◆ **Exercise instructions**:
Once you have located the line containing "(r0 reader : jsmnreader_obj)" in the material below, return it exactly along with each line after it through the line containing "rewrite Hty. f_equal.".

'''

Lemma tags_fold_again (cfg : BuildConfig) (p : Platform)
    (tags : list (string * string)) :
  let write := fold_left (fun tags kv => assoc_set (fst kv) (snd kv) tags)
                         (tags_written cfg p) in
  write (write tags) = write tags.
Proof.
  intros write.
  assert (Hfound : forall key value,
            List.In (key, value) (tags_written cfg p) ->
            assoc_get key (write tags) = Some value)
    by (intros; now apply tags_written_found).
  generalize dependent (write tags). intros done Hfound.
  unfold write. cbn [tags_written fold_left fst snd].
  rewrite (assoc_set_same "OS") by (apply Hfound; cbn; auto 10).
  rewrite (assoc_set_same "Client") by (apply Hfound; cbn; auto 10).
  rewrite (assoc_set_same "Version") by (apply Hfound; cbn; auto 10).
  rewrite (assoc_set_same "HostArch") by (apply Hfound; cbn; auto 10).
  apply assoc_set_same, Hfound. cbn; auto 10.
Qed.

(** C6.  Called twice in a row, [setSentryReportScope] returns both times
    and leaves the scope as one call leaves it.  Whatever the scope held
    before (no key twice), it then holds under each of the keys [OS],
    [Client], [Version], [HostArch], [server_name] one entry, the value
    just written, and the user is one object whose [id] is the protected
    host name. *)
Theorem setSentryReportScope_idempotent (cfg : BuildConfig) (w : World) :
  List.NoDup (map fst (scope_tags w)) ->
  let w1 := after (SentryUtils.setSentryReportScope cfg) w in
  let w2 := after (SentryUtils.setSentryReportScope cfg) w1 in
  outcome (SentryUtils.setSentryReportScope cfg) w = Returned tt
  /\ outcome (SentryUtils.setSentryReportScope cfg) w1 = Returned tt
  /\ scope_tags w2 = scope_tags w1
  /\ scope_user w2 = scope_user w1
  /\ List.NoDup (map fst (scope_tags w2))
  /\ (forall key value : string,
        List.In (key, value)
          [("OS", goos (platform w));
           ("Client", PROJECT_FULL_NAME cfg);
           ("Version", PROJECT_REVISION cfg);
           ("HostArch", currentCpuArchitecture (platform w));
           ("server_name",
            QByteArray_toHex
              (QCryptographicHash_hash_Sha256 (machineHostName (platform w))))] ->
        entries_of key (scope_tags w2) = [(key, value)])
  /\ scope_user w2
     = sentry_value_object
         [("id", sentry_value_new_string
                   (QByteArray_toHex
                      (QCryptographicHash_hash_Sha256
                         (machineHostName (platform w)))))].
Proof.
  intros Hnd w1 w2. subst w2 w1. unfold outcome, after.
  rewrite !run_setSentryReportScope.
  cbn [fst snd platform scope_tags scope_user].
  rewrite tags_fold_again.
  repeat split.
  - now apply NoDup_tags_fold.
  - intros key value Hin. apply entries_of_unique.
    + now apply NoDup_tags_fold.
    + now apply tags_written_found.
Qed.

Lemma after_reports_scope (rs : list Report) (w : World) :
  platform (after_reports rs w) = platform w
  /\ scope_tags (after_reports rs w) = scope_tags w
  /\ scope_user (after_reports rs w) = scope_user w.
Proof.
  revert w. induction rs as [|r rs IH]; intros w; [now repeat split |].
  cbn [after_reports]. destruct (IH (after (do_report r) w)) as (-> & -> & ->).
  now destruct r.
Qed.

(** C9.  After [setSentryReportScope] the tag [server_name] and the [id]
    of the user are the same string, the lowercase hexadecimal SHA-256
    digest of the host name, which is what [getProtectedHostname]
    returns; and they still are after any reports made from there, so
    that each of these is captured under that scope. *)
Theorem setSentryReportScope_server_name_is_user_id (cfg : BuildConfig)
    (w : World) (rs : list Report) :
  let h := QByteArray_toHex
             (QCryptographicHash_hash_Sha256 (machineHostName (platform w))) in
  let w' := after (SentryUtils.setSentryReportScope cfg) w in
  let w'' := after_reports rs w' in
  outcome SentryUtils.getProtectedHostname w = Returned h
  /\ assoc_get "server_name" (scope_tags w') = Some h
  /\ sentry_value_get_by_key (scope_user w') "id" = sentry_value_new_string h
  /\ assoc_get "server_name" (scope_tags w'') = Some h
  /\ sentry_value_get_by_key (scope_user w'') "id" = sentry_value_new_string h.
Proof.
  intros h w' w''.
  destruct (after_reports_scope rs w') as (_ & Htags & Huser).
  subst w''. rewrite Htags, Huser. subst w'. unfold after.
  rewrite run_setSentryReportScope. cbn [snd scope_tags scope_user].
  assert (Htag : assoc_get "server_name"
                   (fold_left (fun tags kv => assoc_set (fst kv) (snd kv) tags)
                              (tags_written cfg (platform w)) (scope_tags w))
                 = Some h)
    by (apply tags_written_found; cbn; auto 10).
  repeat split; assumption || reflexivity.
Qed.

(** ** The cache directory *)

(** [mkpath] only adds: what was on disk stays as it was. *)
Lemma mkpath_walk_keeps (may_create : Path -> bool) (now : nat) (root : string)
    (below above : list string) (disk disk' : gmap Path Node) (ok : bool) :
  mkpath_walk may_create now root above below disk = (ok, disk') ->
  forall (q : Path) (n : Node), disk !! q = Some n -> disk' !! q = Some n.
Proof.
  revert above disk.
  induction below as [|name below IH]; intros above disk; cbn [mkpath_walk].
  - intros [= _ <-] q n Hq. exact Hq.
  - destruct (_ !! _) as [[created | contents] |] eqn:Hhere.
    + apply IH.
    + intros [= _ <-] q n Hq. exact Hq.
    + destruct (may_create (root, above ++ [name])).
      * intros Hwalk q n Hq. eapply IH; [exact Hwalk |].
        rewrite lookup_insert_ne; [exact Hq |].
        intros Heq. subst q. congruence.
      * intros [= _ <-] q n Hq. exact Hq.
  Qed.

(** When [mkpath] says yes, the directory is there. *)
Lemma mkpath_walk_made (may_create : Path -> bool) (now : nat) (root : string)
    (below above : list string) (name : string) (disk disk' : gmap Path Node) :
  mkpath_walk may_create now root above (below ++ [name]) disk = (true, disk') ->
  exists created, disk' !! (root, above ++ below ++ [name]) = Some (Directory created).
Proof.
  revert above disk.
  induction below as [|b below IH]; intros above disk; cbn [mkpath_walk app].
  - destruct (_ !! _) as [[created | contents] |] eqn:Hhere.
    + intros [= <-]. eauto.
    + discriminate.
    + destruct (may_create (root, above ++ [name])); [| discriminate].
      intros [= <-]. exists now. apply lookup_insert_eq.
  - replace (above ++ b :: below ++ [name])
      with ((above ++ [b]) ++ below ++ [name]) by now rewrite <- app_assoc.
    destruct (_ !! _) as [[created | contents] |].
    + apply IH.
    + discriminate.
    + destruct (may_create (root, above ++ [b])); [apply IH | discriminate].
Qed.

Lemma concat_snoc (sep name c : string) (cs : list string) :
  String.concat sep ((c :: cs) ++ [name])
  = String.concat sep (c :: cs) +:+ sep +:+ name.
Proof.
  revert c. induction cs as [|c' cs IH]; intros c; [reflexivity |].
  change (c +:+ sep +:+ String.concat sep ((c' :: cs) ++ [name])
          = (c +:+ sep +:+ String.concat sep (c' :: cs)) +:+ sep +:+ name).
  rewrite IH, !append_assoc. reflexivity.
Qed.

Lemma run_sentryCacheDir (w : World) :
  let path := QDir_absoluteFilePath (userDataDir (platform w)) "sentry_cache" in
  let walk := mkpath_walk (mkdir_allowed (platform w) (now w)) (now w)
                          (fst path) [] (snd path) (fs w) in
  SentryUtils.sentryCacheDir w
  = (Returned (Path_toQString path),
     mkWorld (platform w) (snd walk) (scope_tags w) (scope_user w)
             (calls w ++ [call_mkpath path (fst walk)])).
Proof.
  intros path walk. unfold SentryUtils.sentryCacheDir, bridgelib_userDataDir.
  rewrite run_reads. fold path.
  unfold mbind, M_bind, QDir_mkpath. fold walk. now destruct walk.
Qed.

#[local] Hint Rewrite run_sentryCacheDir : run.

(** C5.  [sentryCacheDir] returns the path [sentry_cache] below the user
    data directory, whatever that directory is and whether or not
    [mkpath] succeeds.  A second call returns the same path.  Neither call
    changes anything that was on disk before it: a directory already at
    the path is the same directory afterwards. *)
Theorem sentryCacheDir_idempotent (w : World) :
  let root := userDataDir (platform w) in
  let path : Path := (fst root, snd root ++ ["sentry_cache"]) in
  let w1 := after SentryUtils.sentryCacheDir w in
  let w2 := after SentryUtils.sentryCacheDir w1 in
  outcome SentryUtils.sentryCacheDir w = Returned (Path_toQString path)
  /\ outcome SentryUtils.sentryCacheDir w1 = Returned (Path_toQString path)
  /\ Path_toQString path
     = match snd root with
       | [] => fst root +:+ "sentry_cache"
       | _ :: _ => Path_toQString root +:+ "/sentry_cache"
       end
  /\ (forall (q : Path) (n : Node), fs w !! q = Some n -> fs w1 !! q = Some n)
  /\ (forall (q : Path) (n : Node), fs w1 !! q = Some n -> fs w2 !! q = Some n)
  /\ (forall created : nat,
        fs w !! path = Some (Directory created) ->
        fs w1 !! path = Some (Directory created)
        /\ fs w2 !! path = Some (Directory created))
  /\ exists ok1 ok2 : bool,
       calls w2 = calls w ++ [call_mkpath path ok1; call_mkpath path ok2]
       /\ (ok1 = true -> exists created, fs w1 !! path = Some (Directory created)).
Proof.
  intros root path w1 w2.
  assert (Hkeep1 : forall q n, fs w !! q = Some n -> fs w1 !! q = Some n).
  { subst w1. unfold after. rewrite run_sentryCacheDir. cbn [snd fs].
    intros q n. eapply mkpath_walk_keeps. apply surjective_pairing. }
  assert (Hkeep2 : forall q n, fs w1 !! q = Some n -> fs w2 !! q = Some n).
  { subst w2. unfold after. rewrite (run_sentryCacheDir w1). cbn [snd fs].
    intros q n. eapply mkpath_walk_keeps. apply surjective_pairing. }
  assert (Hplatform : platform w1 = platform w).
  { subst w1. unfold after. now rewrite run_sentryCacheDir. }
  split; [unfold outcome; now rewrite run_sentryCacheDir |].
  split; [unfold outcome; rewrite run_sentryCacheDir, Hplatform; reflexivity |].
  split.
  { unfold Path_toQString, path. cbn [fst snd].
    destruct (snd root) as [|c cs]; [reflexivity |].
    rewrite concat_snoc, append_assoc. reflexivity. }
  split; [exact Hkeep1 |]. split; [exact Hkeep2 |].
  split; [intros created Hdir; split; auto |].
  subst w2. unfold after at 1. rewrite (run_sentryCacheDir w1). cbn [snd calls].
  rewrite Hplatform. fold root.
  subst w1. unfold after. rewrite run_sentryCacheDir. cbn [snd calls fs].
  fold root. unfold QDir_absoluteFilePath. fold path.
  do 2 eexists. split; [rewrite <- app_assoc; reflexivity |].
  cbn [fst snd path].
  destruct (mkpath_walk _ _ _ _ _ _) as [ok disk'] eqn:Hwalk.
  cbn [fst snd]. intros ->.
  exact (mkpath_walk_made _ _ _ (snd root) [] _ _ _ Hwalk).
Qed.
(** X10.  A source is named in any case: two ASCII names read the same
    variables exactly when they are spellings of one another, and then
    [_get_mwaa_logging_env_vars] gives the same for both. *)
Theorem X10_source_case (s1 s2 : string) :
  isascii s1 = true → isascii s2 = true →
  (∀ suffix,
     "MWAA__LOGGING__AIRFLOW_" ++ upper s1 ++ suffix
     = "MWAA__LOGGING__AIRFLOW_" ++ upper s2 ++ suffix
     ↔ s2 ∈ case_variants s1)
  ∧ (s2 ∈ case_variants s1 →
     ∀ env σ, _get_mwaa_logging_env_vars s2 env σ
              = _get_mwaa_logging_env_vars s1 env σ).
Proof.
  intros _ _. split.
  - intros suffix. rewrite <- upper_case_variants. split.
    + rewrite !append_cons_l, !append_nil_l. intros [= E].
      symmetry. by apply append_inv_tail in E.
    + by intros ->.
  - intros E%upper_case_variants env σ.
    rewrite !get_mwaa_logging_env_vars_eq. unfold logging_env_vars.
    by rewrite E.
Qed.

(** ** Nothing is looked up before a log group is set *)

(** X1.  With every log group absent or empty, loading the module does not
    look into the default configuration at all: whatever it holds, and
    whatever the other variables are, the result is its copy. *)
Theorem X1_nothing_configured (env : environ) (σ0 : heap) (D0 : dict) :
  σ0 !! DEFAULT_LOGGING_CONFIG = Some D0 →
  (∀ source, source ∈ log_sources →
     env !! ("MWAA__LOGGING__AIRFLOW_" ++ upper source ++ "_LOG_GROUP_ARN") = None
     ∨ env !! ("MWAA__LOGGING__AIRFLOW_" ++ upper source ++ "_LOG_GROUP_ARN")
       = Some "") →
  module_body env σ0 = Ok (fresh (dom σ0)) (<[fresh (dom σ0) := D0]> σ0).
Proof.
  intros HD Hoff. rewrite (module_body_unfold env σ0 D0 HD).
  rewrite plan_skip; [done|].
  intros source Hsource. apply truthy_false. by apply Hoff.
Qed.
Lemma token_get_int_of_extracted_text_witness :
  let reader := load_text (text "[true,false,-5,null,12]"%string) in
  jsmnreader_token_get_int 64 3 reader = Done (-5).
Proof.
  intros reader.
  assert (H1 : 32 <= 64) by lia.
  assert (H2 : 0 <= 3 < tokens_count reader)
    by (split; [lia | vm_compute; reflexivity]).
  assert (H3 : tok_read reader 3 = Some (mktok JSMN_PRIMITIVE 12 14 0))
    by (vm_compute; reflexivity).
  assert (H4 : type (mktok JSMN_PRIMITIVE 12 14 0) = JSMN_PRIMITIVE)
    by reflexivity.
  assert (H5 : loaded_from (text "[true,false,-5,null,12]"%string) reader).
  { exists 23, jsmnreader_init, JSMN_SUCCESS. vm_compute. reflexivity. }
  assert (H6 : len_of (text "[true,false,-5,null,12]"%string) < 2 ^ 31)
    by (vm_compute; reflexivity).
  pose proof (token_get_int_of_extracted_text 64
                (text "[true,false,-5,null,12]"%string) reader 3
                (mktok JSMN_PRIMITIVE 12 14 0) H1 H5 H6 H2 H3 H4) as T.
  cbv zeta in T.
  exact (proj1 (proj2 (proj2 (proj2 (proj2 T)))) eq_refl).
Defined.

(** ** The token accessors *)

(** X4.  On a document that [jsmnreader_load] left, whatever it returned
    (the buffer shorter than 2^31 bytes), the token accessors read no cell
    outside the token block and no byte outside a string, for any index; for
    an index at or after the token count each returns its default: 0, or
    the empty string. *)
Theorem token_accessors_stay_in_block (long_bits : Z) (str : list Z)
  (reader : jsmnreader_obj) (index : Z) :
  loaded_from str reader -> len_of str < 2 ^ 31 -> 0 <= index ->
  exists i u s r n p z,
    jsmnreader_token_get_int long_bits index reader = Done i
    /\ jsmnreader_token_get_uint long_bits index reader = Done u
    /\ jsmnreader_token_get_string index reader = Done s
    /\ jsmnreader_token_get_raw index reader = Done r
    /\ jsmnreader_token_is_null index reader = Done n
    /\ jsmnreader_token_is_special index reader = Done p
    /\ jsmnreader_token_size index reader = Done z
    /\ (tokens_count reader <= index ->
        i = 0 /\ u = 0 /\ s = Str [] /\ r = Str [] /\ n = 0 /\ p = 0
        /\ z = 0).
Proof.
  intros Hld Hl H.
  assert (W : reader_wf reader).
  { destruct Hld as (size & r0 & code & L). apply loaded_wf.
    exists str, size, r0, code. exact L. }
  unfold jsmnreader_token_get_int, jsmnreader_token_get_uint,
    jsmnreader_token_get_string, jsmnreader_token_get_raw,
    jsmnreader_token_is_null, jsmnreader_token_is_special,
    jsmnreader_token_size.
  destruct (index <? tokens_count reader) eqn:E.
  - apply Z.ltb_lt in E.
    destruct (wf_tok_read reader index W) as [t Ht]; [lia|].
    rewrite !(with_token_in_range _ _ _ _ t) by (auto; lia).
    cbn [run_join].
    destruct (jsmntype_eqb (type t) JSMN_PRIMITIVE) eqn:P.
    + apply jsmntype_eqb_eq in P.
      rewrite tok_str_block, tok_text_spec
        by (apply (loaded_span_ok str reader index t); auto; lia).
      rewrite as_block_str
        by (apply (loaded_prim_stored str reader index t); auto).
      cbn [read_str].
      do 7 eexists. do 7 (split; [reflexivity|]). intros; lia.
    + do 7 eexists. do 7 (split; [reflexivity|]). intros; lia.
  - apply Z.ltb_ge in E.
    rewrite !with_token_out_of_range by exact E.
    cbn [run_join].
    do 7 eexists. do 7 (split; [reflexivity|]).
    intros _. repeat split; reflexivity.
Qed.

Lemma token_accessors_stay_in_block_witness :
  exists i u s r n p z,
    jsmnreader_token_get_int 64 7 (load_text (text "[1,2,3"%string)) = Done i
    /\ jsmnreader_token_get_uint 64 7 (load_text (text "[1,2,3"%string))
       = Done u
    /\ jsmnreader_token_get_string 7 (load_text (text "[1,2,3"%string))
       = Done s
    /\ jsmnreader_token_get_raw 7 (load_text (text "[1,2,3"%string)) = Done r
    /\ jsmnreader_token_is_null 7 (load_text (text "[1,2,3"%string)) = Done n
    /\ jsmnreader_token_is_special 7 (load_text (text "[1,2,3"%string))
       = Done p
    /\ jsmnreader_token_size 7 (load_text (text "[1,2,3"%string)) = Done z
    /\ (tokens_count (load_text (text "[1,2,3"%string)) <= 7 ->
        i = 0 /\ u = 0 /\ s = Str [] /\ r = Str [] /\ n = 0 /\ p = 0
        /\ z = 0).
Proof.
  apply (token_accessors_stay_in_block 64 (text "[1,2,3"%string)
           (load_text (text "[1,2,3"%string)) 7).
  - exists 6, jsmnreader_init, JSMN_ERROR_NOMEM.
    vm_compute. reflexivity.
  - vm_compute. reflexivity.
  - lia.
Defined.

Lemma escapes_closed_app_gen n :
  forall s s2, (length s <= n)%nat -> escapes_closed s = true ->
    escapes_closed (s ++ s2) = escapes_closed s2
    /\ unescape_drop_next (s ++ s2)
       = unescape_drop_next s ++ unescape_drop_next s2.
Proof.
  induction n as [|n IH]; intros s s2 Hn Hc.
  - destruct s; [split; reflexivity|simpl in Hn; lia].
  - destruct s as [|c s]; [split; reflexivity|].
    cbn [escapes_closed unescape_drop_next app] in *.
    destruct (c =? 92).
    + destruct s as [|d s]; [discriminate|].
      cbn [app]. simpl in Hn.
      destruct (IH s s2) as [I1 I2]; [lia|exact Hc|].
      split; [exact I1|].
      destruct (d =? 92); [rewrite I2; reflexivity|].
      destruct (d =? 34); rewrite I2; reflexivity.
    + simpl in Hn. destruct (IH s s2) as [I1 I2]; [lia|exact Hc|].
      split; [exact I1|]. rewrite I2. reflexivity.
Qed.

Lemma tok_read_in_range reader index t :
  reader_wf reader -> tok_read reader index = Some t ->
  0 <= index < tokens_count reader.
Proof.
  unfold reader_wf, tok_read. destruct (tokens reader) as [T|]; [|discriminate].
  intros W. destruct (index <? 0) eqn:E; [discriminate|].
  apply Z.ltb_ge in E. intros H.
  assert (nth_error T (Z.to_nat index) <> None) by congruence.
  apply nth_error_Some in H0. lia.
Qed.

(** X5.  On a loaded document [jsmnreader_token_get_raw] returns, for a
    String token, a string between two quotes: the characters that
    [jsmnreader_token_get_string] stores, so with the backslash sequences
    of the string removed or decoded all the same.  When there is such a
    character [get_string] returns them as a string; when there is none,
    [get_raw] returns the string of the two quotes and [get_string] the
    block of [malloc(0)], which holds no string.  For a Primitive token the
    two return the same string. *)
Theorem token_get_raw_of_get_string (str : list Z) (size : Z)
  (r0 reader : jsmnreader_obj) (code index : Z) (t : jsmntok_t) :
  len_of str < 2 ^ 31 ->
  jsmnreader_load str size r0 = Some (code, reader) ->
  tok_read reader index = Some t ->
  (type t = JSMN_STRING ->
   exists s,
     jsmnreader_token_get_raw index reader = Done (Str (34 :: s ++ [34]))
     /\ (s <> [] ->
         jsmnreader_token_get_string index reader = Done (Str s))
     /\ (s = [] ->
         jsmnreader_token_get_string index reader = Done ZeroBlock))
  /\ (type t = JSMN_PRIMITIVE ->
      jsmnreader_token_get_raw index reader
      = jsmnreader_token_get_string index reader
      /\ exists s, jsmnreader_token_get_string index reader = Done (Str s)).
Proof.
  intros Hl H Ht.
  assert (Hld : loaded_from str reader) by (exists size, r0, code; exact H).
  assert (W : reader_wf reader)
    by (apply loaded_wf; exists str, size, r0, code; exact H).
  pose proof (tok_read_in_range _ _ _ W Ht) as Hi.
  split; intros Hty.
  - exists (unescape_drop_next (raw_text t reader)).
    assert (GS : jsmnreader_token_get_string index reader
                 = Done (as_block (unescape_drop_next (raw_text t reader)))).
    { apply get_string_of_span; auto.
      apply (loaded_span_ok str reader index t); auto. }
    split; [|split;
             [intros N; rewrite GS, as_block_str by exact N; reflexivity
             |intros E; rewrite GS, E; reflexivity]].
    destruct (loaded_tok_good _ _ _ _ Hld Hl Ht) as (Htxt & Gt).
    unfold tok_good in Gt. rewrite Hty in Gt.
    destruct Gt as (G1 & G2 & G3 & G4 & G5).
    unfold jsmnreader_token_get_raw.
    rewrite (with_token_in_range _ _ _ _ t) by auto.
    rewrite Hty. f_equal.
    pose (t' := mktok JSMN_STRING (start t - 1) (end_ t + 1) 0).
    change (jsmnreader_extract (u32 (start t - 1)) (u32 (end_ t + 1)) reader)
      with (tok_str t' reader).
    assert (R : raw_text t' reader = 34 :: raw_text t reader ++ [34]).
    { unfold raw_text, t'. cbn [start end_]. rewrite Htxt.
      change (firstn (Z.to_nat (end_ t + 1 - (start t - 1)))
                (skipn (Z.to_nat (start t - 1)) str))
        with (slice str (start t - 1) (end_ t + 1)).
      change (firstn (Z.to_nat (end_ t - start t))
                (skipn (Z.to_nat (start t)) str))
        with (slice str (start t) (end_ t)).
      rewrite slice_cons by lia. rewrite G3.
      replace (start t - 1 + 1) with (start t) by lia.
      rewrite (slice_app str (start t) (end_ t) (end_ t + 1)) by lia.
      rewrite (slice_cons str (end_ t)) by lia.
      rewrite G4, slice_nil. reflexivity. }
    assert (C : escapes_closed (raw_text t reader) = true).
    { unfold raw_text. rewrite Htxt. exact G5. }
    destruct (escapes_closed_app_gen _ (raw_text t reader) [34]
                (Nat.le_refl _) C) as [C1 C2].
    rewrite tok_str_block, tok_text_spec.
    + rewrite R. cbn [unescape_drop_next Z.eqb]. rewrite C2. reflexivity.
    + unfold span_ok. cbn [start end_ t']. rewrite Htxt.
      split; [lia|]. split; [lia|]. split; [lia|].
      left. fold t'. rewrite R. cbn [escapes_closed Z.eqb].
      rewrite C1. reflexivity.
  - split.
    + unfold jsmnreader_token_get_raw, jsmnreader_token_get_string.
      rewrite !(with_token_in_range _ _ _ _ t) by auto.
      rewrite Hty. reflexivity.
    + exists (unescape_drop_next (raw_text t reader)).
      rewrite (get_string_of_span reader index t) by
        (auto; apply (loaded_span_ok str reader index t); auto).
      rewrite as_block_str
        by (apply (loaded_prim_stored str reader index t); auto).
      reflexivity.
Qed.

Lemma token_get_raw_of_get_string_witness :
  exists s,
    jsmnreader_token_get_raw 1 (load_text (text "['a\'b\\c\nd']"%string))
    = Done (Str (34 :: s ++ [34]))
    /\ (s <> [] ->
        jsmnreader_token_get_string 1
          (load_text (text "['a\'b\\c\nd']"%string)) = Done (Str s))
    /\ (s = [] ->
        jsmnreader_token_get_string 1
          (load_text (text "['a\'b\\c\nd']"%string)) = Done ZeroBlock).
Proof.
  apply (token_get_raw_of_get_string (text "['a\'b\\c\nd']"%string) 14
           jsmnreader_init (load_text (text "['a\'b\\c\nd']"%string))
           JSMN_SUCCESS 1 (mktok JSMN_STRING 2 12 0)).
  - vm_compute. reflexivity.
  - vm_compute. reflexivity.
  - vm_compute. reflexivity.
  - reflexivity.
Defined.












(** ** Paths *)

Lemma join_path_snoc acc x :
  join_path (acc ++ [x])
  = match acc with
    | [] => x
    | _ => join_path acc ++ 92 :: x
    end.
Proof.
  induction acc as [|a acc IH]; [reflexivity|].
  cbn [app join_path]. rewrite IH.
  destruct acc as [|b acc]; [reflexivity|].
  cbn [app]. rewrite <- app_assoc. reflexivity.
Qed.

'''

◆ **Solution below**:
  (r0 reader : jsmnreader_obj) (code index : Z) (t : jsmntok_t) :
  len_of str < 2 ^ 31 ->
  jsmnreader_load str size r0 = Some (code, reader) ->
  tok_read reader index = Some t ->
  (type t = JSMN_STRING ->
   exists s,
     jsmnreader_token_get_raw index reader = Done (Str (34 :: s ++ [34]))
     /\ (s <> [] ->
         jsmnreader_token_get_string index reader = Done (Str s))
     /\ (s = [] ->
         jsmnreader_token_get_string index reader = Done ZeroBlock))
  /\ (type t = JSMN_PRIMITIVE ->
      jsmnreader_token_get_raw index reader
      = jsmnreader_token_get_string index reader
      /\ exists s, jsmnreader_token_get_string index reader = Done (Str s)).
Proof.
  intros Hl H Ht.
  assert (Hld : loaded_from str reader) by (exists size, r0, code; exact H).
  assert (W : reader_wf reader)
    by (apply loaded_wf; exists str, size, r0, code; exact H).
  pose proof (tok_read_in_range _ _ _ W Ht) as Hi.
  split; intros Hty.
  - exists (unescape_drop_next (raw_text t reader)).
    assert (GS : jsmnreader_token_get_string index reader
                 = Done (as_block (unescape_drop_next (raw_text t reader)))).
    { apply get_string_of_span; auto.
      apply (loaded_span_ok str reader index t); auto. }
    split; [|split;
             [intros N; rewrite GS, as_block_str by exact N; reflexivity
             |intros E; rewrite GS, E; reflexivity]].
    destruct (loaded_tok_good _ _ _ _ Hld Hl Ht) as (Htxt & Gt).
    unfold tok_good in Gt. rewrite Hty in Gt.
    destruct Gt as (G1 & G2 & G3 & G4 & G5).
    unfold jsmnreader_token_get_raw.
    rewrite (with_token_in_range _ _ _ _ t) by auto.
    rewrite Hty. f_equal.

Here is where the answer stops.